**Data to use**
┏━━
(** *** [replace(record, field=...)], without the checks that the constructor repeats *)

Definition set_phase (x : CoordinationPhase) (r : StepCoordinationRecord) : StepCoordinationRecord :=
  Build_StepCoordinationRecord (record_task_id r) (record_plan_id r) (record_plan_revision r) (record_step_id r) x
    (record_dependency_ids r) (record_satisfied_dependency_ids r) (record_latest_run_id r) (record_current_attempt
    r) (record_retry_policy r) (record_retry_due_at r) (record_retry_state r) (record_wait r)
    (record_predecessor_failure_policy r) (record_processed_keys r) (record_reconciliation r)
    (record_reconciliation_detail r) (record_correlation_id r) (record_causation_id r) (record_provenance_source r)
    (record_revision r) (record_created_at r) (record_updated_at r).
Definition set_satisfied_dependency_ids (x : list string) (r : StepCoordinationRecord) : StepCoordinationRecord :=
  Build_StepCoordinationRecord (record_task_id r) (record_plan_id r) (record_plan_revision r) (record_step_id r)
    (record_phase r) (record_dependency_ids r) x (record_latest_run_id r) (record_current_attempt r)
    (record_retry_policy r) (record_retry_due_at r) (record_retry_state r) (record_wait r)
    (record_predecessor_failure_policy r) (record_processed_keys r) (record_reconciliation r)
    (record_reconciliation_detail r) (record_correlation_id r) (record_causation_id r) (record_provenance_source r)
    (record_revision r) (record_created_at r) (record_updated_at r).
Definition set_latest_run_id (x : option string) (r : StepCoordinationRecord) : StepCoordinationRecord :=
  Build_StepCoordinationRecord (record_task_id r) (record_plan_id r) (record_plan_revision r) (record_step_id r)
    (record_phase r) (record_dependency_ids r) (record_satisfied_dependency_ids r) x (record_current_attempt r)
    (record_retry_policy r) (record_retry_due_at r) (record_retry_state r) (record_wait r)
    (record_predecessor_failure_policy r) (record_processed_keys r) (record_reconciliation r)
    (record_reconciliation_detail r) (record_correlation_id r) (record_causation_id r) (record_provenance_source r)
    (record_revision r) (record_created_at r) (record_updated_at r).
Definition set_current_attempt (x : Z) (r : StepCoordinationRecord) : StepCoordinationRecord :=
  Build_StepCoordinationRecord (record_task_id r) (record_plan_id r) (record_plan_revision r) (record_step_id r)
    (record_phase r) (record_dependency_ids r) (record_satisfied_dependency_ids r) (record_latest_run_id r) x
    (record_retry_policy r) (record_retry_due_at r) (record_retry_state r) (record_wait r)
    (record_predecessor_failure_policy r) (record_processed_keys r) (record_reconciliation r)
    (record_reconciliation_detail r) (record_correlation_id r) (record_causation_id r) (record_provenance_source r)
    (record_revision r) (record_created_at r) (record_updated_at r).
Definition set_retry_due_at (x : option datetime) (r : StepCoordinationRecord) : StepCoordinationRecord :=
  Build_StepCoordinationRecord (record_task_id r) (record_plan_id r) (record_plan_revision r) (record_step_id r)
    (record_phase r) (record_dependency_ids r) (record_satisfied_dependency_ids r) (record_latest_run_id r)
    (record_current_attempt r) (record_retry_policy r) x (record_retry_state r) (record_wait r)
    (record_predecessor_failure_policy r) (record_processed_keys r) (record_reconciliation r)
    (record_reconciliation_detail r) (record_correlation_id r) (record_causation_id r) (record_provenance_source r)
    (record_revision r) (record_created_at r) (record_updated_at r).
Definition set_retry_state (x : RetryState) (r : StepCoordinationRecord) : StepCoordinationRecord :=
  Build_StepCoordinationRecord (record_task_id r) (record_plan_id r) (record_plan_revision r) (record_step_id r)
    (record_phase r) (record_dependency_ids r) (record_satisfied_dependency_ids r) (record_latest_run_id r)
    (record_current_attempt r) (record_retry_policy r) (record_retry_due_at r) x (record_wait r)
    (record_predecessor_failure_policy r) (record_processed_keys r) (record_reconciliation r)
    (record_reconciliation_detail r) (record_correlation_id r) (record_causation_id r) (record_provenance_source r)
    (record_revision r) (record_created_at r) (record_updated_at r).
Definition set_wait (x : option StepWait) (r : StepCoordinationRecord) : StepCoordinationRecord :=
  Build_StepCoordinationRecord (record_task_id r) (record_plan_id r) (record_plan_revision r) (record_step_id r)
    (record_phase r) (record_dependency_ids r) (record_satisfied_dependency_ids r) (record_latest_run_id r)
    (record_current_attempt r) (record_retry_policy r) (record_retry_due_at r) (record_retry_state r) x
    (record_predecessor_failure_policy r) (record_processed_keys r) (record_reconciliation r)
    (record_reconciliation_detail r) (record_correlation_id r) (record_causation_id r) (record_provenance_source r)
    (record_revision r) (record_created_at r) (record_updated_at r).
Definition set_processed_keys (x : list string) (r : StepCoordinationRecord) : StepCoordinationRecord :=
  Build_StepCoordinationRecord (record_task_id r) (record_plan_id r) (record_plan_revision r) (record_step_id r)
    (record_phase r) (record_dependency_ids r) (record_satisfied_dependency_ids r) (record_latest_run_id r)
    (record_current_attempt r) (record_retry_policy r) (record_retry_due_at r) (record_retry_state r) (record_wait
    r) (record_predecessor_failure_policy r) x (record_reconciliation r) (record_reconciliation_detail r)
    (record_correlation_id r) (record_causation_id r) (record_provenance_source r) (record_revision r)
    (record_created_at r) (record_updated_at r).
Definition set_reconciliation (x : ReconciliationDisposition) (r : StepCoordinationRecord) : StepCoordinationRecord :=
  Build_StepCoordinationRecord (record_task_id r) (record_plan_id r) (record_plan_revision r) (record_step_id r)
    (record_phase r) (record_dependency_ids r) (record_satisfied_dependency_ids r) (record_latest_run_id r)
    (record_current_attempt r) (record_retry_policy r) (record_retry_due_at r) (record_retry_state r) (record_wait
    r) (record_predecessor_failure_policy r) (record_processed_keys r) x (record_reconciliation_detail r)
    (record_correlation_id r) (record_causation_id r) (record_provenance_source r) (record_revision r)
    (record_created_at r) (record_updated_at r).
Definition set_reconciliation_detail (x : option string) (r : StepCoordinationRecord) : StepCoordinationRecord :=
  Build_StepCoordinationRecord (record_task_id r) (record_plan_id r) (record_plan_revision r) (record_step_id r)
    (record_phase r) (record_dependency_ids r) (record_satisfied_dependency_ids r) (record_latest_run_id r)
    (record_current_attempt r) (record_retry_policy r) (record_retry_due_at r) (record_retry_state r) (record_wait
    r) (record_predecessor_failure_policy r) (record_processed_keys r) (record_reconciliation r) x
    (record_correlation_id r) (record_causation_id r) (record_provenance_source r) (record_revision r)
    (record_created_at r) (record_updated_at r).
Definition set_revision (x : Z) (r : StepCoordinationRecord) : StepCoordinationRecord :=
  Build_StepCoordinationRecord (record_task_id r) (record_plan_id r) (record_plan_revision r) (record_step_id r)
    (record_phase r) (record_dependency_ids r) (record_satisfied_dependency_ids r) (record_latest_run_id r)
    (record_current_attempt r) (record_retry_policy r) (record_retry_due_at r) (record_retry_state r) (record_wait
    r) (record_predecessor_failure_policy r) (record_processed_keys r) (record_reconciliation r)
    (record_reconciliation_detail r) (record_correlation_id r) (record_causation_id r) (record_provenance_source r)
    x (record_created_at r) (record_updated_at r).
Definition set_updated_at (x : datetime) (r : StepCoordinationRecord) : StepCoordinationRecord :=
  Build_StepCoordinationRecord (record_task_id r) (record_plan_id r) (record_plan_revision r) (record_step_id r)
    (record_phase r) (record_dependency_ids r) (record_satisfied_dependency_ids r) (record_latest_run_id r)
    (record_current_attempt r) (record_retry_policy r) (record_retry_due_at r) (record_retry_state r) (record_wait
    r) (record_predecessor_failure_policy r) (record_processed_keys r) (record_reconciliation r)
    (record_reconciliation_detail r) (record_correlation_id r) (record_causation_id r) (record_provenance_source r)
    (record_revision r) (record_created_at r) x.

(** ** The snapshot of a plan, and claims *)

Record PlanRuntimeState := Build_PlanRuntimeState {
  state_plan : Plan;
  state_steps : list Step;
  state_store_revision : Z
}.

Definition PlanRuntimeState_post_init (s : PlanRuntimeState) : res PlanRuntimeState :=
  _ ← require (1 <=? state_store_revision s)%Z (ValueError "store_revision must be >= 1");
  _ ← require (Plan_active (state_plan s)) (ValueError "coordinator accepts only the active canonical Plan");
  _ ← require (all_distinct (map Step_id (state_steps s))) (ValueError "step IDs must be unique");
  _ ← require (forallb (fun step => String.eqb (Step_plan_id step) (Plan_id (state_plan s))) (state_steps s))
        (ValueError "every Step must belong to the active Plan");
  Ok s.

(** [PlanRuntimeState.step] *)
Definition find_step (step_id : string) (steps : list Step) : option Step :=
  List.find (fun step => String.eqb (Step_id step) step_id) steps.
Definition state_step (s : PlanRuntimeState) (step_id : string) : res Step :=
  match find_step step_id (state_steps s) with Some step => Ok step | None => Err (KeyError step_id) end.

Record CoordinatorClaim := Build_CoordinatorClaim {
  claim_step_id : string;
  claim_claim_id : string;
  claim_owner_id : string;
  claim_fence : Z;
  claim_expires_at : datetime
}.

#[export] Instance CoordinatorClaim_eq_dec : EqDecision CoordinatorClaim.
Proof. solve_decision. Defined.

Definition CoordinatorClaim_post_init (c : CoordinatorClaim) : res CoordinatorClaim :=
  _ ← validate_id (claim_step_id c) "step";
  _ ← require (negb (blank (claim_claim_id c) || blank (claim_owner_id c)))
        (ValueError "claim identity and owner must not be blank");
  _ ← require (1 <=? claim_fence c)%Z (ValueError "claim fence must be >= 1");
  _ ← require (is_aware (claim_expires_at c)) (ValueError "claim expiry must be timezone-aware");
  Ok c.

(** ** Projections *)

Record StepCoordinationProjection := Build_StepCoordinationProjection {
  projection_step_id : string;
  projection_status : StepStatus;
  projection_phase : CoordinationPhase;
  projection_dependency_ids : list string;
  projection_satisfied_dependency_ids : list string;
  projection_latest_run_id : option string;
  projection_current_attempt : Z;
  projection_retry_due_at : option datetime;
  projection_wait_type : option WaitType;
  projection_wait_deadline_at : option datetime;
  projection_reconciliation : ReconciliationDisposition
}.

Record PlanCoordinationProjection := Build_PlanCoordinationProjection {
  projection_task_id : string;
  projection_plan_id : string;
  projection_plan_revision : Z;
  projection_steps : list StepCoordinationProjection
}.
┗━━
**Problem requirements**
Please give back exactly the lines of this listing beginning at the line with "Definition CoordinatorClaim_post_init (c" and ending with the line with "projection_retry_due_at : option datetime;", both included, and nothing else.

**Task output**
Definition CoordinatorClaim_post_init (c : CoordinatorClaim) : res CoordinatorClaim :=
  _ ← validate_id (claim_step_id c) "step";
  _ ← require (negb (blank (claim_claim_id c) || blank (claim_owner_id c)))
        (ValueError "claim identity and owner must not be blank");
  _ ← require (1 <=? claim_fence c)%Z (ValueError "claim fence must be >= 1");
  _ ← require (is_aware (claim_expires_at c)) (ValueError "claim expiry must be timezone-aware");
  Ok c.

(** ** Projections *)

Record StepCoordinationProjection := Build_StepCoordinationProjection {
  projection_step_id : string;
  projection_status : StepStatus;
  projection_phase : CoordinationPhase;
  projection_dependency_ids : list string;
  projection_satisfied_dependency_ids : list string;
  projection_latest_run_id : option string;
  projection_current_attempt : Z;
  projection_retry_due_at : option datetime;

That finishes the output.